Of the entries below, restate word for word only the section that runs from the line with "(* ===== verification/Check.v ===== *)" to the line with "bool_decide (length path <= 2)%nat", counting both ends.

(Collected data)
- - -

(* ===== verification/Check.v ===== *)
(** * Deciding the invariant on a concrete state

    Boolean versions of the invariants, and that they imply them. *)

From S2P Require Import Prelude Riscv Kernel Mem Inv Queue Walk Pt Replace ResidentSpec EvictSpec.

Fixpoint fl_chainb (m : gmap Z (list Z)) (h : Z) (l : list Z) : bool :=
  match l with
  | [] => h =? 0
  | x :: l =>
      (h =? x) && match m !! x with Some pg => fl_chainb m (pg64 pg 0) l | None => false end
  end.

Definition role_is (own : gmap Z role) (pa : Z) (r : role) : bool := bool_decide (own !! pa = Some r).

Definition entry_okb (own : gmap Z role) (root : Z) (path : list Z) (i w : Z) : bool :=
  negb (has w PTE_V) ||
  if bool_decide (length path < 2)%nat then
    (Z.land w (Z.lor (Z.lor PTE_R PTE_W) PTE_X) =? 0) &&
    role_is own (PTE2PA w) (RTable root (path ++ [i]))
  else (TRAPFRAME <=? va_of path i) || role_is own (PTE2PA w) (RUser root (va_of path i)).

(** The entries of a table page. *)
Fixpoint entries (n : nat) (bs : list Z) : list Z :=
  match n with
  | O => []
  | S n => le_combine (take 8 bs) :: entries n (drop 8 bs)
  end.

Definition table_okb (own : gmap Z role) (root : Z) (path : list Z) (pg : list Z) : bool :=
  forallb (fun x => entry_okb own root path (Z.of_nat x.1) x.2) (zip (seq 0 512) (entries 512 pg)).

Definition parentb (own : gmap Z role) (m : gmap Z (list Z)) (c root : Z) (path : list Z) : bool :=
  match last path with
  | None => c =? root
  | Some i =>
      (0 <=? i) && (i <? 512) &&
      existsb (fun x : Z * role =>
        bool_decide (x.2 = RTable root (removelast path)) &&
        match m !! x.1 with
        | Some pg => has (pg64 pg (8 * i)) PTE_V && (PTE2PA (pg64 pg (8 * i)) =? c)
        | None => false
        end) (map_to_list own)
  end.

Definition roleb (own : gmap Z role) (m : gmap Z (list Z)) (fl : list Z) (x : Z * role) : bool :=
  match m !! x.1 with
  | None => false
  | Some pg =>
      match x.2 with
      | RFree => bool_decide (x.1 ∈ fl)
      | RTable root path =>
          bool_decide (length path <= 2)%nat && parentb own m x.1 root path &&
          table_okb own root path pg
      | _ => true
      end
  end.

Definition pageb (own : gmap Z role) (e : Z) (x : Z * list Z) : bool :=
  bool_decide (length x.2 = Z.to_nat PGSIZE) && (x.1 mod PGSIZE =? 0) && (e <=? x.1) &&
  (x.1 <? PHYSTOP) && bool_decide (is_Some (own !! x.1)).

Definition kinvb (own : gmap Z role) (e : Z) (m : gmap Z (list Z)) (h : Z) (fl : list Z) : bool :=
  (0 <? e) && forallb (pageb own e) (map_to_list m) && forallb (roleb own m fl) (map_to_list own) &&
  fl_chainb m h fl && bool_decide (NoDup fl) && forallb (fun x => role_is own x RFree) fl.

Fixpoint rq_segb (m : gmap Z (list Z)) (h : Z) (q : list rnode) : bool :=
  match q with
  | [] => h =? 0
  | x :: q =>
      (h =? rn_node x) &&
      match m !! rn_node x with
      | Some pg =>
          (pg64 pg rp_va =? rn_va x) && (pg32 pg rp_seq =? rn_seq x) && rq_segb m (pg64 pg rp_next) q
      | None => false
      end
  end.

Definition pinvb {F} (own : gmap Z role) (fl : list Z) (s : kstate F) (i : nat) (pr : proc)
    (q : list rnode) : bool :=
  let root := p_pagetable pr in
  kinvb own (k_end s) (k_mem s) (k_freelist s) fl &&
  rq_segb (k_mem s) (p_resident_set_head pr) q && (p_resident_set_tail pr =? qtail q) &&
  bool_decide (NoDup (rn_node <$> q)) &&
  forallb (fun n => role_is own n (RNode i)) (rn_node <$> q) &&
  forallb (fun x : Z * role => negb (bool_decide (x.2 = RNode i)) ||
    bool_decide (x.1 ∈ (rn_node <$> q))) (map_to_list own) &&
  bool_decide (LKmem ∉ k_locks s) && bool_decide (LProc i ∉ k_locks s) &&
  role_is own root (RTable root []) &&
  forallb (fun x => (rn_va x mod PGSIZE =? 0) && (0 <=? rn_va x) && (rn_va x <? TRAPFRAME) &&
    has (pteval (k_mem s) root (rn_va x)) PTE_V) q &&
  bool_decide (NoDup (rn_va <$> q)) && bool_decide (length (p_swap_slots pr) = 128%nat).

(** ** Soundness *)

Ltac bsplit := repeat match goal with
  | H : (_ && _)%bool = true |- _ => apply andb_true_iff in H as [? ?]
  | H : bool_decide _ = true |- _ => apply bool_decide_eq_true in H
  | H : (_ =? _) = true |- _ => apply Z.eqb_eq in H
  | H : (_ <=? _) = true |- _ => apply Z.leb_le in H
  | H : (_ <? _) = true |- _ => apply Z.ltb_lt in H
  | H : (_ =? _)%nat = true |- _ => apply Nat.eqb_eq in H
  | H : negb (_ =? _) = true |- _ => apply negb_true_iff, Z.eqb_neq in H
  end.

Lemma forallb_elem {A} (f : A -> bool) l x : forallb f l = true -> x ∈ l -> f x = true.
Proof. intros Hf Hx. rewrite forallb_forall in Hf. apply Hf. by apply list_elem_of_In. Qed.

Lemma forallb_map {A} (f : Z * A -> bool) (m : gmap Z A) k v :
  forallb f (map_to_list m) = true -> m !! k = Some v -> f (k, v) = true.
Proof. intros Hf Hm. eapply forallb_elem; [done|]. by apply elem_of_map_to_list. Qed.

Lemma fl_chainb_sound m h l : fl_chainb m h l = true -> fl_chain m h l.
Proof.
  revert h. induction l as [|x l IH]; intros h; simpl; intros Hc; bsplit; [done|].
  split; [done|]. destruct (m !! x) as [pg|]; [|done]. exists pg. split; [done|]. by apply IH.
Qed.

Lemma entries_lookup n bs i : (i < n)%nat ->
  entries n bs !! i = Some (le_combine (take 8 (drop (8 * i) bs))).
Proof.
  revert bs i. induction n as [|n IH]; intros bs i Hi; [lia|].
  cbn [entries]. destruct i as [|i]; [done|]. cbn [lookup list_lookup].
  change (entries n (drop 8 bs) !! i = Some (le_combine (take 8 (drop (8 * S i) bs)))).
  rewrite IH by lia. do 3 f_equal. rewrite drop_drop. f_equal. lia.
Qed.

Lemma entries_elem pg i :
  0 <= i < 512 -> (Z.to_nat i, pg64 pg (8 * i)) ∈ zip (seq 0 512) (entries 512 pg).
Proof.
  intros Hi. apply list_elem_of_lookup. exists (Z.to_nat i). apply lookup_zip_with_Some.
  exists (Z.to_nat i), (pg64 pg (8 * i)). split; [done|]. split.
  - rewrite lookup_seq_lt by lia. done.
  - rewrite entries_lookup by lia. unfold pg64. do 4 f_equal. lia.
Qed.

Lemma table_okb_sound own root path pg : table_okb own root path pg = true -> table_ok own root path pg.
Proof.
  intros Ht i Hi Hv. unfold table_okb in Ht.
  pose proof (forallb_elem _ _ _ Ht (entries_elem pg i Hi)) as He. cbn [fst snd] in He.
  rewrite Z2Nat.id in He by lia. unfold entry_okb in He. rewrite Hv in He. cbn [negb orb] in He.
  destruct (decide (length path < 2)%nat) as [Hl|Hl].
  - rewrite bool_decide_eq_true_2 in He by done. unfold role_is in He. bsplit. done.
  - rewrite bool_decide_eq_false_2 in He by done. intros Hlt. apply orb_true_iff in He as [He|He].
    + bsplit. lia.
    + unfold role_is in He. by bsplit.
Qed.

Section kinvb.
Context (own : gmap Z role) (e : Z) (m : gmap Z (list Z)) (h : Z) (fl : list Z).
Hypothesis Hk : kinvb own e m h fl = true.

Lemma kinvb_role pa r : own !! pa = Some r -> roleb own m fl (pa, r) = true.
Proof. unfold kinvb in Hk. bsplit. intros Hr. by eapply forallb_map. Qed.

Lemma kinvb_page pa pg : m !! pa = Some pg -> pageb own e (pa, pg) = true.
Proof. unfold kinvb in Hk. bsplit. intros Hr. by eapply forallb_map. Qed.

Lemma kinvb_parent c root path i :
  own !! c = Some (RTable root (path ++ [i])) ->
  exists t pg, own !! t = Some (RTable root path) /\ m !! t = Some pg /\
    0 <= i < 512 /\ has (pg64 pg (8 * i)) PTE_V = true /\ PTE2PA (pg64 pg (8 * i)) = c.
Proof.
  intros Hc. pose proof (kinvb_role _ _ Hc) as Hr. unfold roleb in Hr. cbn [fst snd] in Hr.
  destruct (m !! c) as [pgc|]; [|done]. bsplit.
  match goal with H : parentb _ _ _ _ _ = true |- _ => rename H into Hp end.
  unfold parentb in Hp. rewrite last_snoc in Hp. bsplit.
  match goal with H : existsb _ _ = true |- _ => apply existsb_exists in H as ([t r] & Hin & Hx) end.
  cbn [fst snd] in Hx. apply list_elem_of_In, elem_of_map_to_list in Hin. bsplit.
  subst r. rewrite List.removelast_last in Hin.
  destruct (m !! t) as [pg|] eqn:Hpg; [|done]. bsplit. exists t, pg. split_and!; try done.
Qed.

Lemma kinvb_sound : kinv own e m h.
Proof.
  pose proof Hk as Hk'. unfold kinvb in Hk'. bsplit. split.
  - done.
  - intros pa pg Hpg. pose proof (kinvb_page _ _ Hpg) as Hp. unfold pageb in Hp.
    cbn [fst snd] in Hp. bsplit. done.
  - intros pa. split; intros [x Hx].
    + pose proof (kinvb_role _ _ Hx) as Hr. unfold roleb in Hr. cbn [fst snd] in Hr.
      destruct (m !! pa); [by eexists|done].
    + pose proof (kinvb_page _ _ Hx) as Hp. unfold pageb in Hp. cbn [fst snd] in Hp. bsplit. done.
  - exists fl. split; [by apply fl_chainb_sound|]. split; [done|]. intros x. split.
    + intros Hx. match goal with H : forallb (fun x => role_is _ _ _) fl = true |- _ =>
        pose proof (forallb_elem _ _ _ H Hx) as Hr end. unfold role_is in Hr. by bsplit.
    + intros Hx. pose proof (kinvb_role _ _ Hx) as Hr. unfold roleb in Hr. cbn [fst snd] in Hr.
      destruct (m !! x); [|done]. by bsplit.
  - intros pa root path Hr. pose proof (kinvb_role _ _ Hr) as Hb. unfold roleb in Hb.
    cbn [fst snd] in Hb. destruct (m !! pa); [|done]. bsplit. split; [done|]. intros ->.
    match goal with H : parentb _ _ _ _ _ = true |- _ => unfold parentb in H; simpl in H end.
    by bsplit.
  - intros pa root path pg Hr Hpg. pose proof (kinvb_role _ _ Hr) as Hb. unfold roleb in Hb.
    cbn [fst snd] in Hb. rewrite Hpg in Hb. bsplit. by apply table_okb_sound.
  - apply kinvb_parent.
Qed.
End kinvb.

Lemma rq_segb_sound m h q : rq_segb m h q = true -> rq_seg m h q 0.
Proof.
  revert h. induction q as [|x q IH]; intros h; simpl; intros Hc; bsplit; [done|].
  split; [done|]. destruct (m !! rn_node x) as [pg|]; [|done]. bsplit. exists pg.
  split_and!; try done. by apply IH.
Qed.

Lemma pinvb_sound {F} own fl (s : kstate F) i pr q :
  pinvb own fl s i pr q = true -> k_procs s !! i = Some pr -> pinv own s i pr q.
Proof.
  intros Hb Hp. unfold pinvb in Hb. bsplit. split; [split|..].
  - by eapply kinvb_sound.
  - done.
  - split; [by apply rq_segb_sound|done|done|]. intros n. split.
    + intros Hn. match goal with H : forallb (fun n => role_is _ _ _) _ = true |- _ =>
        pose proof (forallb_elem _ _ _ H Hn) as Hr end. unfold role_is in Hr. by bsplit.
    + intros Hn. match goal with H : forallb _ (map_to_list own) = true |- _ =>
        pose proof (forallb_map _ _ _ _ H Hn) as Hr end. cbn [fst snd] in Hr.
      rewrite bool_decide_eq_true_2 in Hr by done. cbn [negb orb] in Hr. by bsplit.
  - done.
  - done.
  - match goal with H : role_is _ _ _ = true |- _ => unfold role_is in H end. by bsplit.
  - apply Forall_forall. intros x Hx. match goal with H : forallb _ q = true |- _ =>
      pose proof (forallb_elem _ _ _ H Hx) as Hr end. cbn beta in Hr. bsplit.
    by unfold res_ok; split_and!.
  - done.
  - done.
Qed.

- - -

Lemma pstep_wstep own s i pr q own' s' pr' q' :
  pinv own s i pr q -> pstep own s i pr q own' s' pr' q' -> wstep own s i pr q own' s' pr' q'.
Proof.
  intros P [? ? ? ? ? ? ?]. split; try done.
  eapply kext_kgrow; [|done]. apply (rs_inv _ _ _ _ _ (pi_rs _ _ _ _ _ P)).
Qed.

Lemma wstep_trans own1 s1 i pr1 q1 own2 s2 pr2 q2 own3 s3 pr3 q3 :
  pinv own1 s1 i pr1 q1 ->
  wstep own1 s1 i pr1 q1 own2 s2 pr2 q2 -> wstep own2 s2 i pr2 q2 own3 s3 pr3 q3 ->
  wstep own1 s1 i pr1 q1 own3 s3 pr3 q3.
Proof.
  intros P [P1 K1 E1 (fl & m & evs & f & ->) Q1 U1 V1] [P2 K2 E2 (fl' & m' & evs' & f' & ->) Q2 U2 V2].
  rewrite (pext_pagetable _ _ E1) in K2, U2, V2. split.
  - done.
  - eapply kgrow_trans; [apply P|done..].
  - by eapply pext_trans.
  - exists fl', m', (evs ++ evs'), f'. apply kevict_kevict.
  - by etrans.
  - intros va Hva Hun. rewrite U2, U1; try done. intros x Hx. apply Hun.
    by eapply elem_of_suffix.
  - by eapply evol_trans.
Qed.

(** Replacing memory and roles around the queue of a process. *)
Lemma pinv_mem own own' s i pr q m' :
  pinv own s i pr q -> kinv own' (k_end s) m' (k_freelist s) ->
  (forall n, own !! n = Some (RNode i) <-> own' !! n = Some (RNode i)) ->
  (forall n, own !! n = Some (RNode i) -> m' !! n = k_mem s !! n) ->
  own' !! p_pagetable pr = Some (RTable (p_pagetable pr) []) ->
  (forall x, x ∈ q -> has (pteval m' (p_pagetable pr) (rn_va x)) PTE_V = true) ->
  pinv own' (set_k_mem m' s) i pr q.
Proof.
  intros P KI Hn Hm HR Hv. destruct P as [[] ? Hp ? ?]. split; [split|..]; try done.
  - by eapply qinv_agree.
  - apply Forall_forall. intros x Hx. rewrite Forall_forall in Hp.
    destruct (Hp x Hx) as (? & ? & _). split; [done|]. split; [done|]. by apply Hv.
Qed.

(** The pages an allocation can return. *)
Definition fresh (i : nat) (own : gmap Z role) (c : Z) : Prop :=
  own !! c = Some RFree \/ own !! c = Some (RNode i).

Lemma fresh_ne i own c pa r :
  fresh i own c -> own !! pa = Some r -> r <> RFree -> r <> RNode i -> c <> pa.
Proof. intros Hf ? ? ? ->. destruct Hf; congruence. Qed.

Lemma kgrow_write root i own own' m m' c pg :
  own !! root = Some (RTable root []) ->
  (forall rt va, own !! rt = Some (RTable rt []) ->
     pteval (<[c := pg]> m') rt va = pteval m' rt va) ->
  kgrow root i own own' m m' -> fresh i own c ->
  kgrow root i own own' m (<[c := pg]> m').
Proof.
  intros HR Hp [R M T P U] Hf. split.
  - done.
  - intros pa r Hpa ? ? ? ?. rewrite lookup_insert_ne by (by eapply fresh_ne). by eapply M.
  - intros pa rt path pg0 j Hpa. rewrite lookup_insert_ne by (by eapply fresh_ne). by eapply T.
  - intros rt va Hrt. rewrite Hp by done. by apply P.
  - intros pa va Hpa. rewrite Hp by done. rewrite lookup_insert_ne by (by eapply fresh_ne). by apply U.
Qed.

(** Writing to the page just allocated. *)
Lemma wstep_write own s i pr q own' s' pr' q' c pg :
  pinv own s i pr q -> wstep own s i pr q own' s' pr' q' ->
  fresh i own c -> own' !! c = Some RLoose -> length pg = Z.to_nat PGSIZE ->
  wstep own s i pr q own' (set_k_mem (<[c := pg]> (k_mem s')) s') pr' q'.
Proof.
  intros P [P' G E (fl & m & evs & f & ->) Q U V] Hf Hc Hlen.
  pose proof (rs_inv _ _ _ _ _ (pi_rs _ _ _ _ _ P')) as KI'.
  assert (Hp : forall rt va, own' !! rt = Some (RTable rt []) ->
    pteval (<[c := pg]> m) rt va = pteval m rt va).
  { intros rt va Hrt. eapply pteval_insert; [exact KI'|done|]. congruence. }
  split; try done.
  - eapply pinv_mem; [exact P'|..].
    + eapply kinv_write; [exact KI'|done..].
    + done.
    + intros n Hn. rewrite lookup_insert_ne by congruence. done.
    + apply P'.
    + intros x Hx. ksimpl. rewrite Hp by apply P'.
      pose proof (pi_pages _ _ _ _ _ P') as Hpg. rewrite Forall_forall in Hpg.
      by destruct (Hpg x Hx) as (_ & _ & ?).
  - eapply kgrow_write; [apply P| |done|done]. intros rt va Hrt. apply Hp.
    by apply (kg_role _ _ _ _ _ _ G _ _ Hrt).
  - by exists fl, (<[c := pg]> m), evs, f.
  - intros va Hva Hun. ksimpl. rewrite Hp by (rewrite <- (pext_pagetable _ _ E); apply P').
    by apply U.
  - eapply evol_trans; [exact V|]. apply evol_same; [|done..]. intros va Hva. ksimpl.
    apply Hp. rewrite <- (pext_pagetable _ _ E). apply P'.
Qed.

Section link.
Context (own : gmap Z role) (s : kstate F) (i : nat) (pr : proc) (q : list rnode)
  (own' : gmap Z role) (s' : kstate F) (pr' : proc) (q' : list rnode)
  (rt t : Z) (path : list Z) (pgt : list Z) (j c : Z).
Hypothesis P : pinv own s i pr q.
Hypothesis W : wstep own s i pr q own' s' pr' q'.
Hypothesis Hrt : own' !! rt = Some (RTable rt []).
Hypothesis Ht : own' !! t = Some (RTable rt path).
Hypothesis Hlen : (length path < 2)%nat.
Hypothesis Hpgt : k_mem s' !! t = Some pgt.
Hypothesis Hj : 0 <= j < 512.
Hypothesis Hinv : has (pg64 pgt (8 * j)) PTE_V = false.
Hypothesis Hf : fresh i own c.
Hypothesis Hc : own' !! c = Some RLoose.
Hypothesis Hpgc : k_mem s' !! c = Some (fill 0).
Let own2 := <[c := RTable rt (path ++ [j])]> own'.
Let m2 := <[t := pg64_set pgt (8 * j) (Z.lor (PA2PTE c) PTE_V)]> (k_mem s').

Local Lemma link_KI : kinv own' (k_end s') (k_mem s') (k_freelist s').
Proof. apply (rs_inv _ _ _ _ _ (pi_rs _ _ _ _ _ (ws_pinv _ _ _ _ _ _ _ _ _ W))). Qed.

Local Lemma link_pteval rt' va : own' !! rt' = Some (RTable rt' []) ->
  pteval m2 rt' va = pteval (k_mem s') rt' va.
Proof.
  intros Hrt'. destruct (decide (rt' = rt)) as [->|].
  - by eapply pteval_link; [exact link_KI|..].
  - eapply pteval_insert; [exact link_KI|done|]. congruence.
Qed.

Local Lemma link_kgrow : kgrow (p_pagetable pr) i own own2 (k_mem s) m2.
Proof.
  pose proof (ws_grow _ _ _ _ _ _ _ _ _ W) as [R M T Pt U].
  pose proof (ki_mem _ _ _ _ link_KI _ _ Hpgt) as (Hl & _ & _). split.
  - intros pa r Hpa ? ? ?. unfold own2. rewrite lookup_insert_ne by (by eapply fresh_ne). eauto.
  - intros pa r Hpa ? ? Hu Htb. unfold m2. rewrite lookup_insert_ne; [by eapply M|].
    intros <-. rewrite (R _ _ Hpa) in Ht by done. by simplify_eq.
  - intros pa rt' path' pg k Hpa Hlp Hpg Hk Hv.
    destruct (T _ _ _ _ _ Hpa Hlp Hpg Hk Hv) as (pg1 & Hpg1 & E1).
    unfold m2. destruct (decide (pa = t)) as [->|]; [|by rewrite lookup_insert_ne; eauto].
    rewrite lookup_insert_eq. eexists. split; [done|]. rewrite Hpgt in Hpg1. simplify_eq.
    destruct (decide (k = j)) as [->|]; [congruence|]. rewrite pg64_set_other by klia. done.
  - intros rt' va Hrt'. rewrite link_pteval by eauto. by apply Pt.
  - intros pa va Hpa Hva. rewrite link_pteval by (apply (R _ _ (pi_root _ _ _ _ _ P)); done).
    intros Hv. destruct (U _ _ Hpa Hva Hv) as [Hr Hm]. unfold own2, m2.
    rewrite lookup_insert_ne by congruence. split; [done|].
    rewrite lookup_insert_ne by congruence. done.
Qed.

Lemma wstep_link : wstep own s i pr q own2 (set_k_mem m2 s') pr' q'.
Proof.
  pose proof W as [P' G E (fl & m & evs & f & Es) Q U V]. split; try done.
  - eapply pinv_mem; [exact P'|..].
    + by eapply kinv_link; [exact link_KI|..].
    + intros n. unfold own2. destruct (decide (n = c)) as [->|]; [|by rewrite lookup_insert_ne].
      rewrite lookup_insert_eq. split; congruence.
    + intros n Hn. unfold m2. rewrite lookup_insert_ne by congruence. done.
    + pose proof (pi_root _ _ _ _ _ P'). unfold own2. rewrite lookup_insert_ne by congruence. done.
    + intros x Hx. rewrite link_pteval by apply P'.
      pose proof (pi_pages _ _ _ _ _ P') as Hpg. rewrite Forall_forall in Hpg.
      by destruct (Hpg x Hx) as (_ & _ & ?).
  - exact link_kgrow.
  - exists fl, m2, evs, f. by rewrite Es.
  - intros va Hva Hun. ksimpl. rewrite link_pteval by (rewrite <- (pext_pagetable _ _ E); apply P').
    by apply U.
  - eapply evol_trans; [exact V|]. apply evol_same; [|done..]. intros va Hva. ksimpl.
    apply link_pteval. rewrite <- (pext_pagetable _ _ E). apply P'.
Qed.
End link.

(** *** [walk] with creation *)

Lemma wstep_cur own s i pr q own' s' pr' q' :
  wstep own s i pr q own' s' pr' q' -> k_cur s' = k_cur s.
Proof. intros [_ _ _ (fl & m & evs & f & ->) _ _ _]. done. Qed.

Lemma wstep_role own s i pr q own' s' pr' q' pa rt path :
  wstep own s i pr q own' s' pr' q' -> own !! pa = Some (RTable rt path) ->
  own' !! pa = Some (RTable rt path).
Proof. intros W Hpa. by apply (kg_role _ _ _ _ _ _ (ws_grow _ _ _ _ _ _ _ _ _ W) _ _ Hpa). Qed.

- - -

◆ **WRITTEN SOLUTION**
(* ===== verification/Check.v ===== *)
(** * Deciding the invariant on a concrete state

    Boolean versions of the invariants, and that they imply them. *)

From S2P Require Import Prelude Riscv Kernel Mem Inv Queue Walk Pt Replace ResidentSpec EvictSpec.

Fixpoint fl_chainb (m : gmap Z (list Z)) (h : Z) (l : list Z) : bool :=
  match l with
  | [] => h =? 0
  | x :: l =>
      (h =? x) && match m !! x with Some pg => fl_chainb m (pg64 pg 0) l | None => false end
  end.

Definition role_is (own : gmap Z role) (pa : Z) (r : role) : bool := bool_decide (own !! pa = Some r).

Definition entry_okb (own : gmap Z role) (root : Z) (path : list Z) (i w : Z) : bool :=
  negb (has w PTE_V) ||
  if bool_decide (length path < 2)%nat then
    (Z.land w (Z.lor (Z.lor PTE_R PTE_W) PTE_X) =? 0) &&
    role_is own (PTE2PA w) (RTable root (path ++ [i]))
  else (TRAPFRAME <=? va_of path i) || role_is own (PTE2PA w) (RUser root (va_of path i)).

(** The entries of a table page. *)
Fixpoint entries (n : nat) (bs : list Z) : list Z :=
  match n with
  | O => []
  | S n => le_combine (take 8 bs) :: entries n (drop 8 bs)
  end.

Definition table_okb (own : gmap Z role) (root : Z) (path : list Z) (pg : list Z) : bool :=
  forallb (fun x => entry_okb own root path (Z.of_nat x.1) x.2) (zip (seq 0 512) (entries 512 pg)).

Definition parentb (own : gmap Z role) (m : gmap Z (list Z)) (c root : Z) (path : list Z) : bool :=
  match last path with
  | None => c =? root
  | Some i =>
      (0 <=? i) && (i <? 512) &&
      existsb (fun x : Z * role =>
        bool_decide (x.2 = RTable root (removelast path)) &&
        match m !! x.1 with
        | Some pg => has (pg64 pg (8 * i)) PTE_V && (PTE2PA (pg64 pg (8 * i)) =? c)
        | None => false
        end) (map_to_list own)
  end.

Definition roleb (own : gmap Z role) (m : gmap Z (list Z)) (fl : list Z) (x : Z * role) : bool :=
  match m !! x.1 with
  | None => false
  | Some pg =>
      match x.2 with
      | RFree => bool_decide (x.1 ∈ fl)
      | RTable root path =>
          bool_decide (length path <= 2)%nat && parentb own m x.1 root path &&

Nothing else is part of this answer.